BRIEF >> Go through the records and filter out every line lacking the word "Lemma"; copy the lines that remain.

..............................

Definition rep_opt (ht : nat) (rp : option nat) (r : option (list entry)) (l : cells) : Prop :=
  match rp, r with
  | None, None => l = []
  | Some q, Some n => rep_node ht q n l
  | _, _ => False
  end.

Lemma rep_node_eq ht p es l : rep_node ht p es l = rep_with (rep_entry ht) p es l.
Proof. by destruct ht. Qed.

Section rep_list.
Variable R : nat -> entry -> cells -> Prop.

Lemma rep_list_length qs : forall es l, rep_list R qs es l -> length qs = length es.
Proof. induction qs as [|q qs IH]; intros [|e es] l H; try done. destruct H as (l1 & l2 & _ & _ & H). cbn. f_equal. by eapply IH. Qed.

Lemma rep_list_perm qs : forall es l l', l ≡ₚ l' -> rep_list R qs es l -> rep_list R qs es l'.
Proof.
  destruct qs as [|q qs]; intros [|e es] l l' Hp H; try done; [cbn in *; subst; by apply Permutation_nil|].
  destruct H as (l1 & l2 & H1 & H2 & H3). exists l1, l2. by rewrite <- Hp.
Qed.

Lemma rep_list_app qs1 : forall es1 qs2 es2 l1 l2, rep_list R qs1 es1 l1 -> rep_list R qs2 es2 l2 -> rep_list R (qs1 ++ qs2) (es1 ++ es2) (l1 ++ l2).
Proof.
  induction qs1 as [|q qs1 IH]; intros [|e es1] qs2 es2 l1 l2 H1 H2; try done; [cbn in H1; by subst|].
  destruct H1 as (a & b & Hp & Hr & H1). exists a, (b ++ l2). split_and!; [by rewrite Hp, app_assoc|done|by apply IH].
Qed.

Lemma rep_list_app_inv es1 : forall qs es2 l, rep_list R qs (es1 ++ es2) l ->
  exists qs1 qs2 l1 l2, qs = qs1 ++ qs2 /\ l ≡ₚ l1 ++ l2 /\ rep_list R qs1 es1 l1 /\ rep_list R qs2 es2 l2.
Proof.
  induction es1 as [|e es1 IH]; intros qs es2 l H; [by exists [], qs, [], l|]. destruct qs as [|q qs]; [done|].
  destruct H as (a & b & Hp & Hr & H). destruct (IH _ _ _ H) as (qs1 & qs2 & l1 & l2 & -> & Hp' & H1 & H2).
  exists (q :: qs1), qs2, (a ++ l1), l2. split_and!; [done|by rewrite Hp, Hp', app_assoc|by exists a, l1|done].
Qed.

(** The entries before and behind one of them. *)
Lemma rep_list_middle qs es1 e es2 l : rep_list R qs (es1 ++ e :: es2) l ->
  exists qs1 q qs2 l1 lq l2, qs = qs1 ++ q :: qs2 /\ length qs1 = length es1 /\ l ≡ₚ lq ++ l1 ++ l2 /\
    rep_list R qs1 es1 l1 /\ R q e lq /\ rep_list R qs2 es2 l2.
Proof.
  intros H. apply rep_list_app_inv in H as (qs1 & [|q qs2] & l1 & l2 & -> & Hp & H1 & H2); [done|].
  destruct H2 as (lq & l3 & Hp' & Hq & H2). exists qs1, q, qs2, l1, lq, l3. split_and!; try done; [by eapply rep_list_length|perm].
Qed.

..............................

RESPONSE FOR THIS EXERCISE >>
Lemma rep_node_eq ht p es l : rep_node ht p es l = rep_with (rep_entry ht) p es l.
Lemma rep_list_length qs : forall es l, rep_list R qs es l -> length qs = length es.
Lemma rep_list_perm qs : forall es l l', l ≡ₚ l' -> rep_list R qs es l -> rep_list R qs es l'.
Lemma rep_list_app qs1 : forall es1 qs2 es2 l1 l2, rep_list R qs1 es1 l1 -> rep_list R qs2 es2 l2 -> rep_list R (qs1 ++ qs2) (es1 ++ es2) (l1 ++ l2).
Lemma rep_list_app_inv es1 : forall qs es2 l, rep_list R qs (es1 ++ es2) l ->
Lemma rep_list_middle qs es1 e es2 l : rep_list R qs (es1 ++ e :: es2) l ->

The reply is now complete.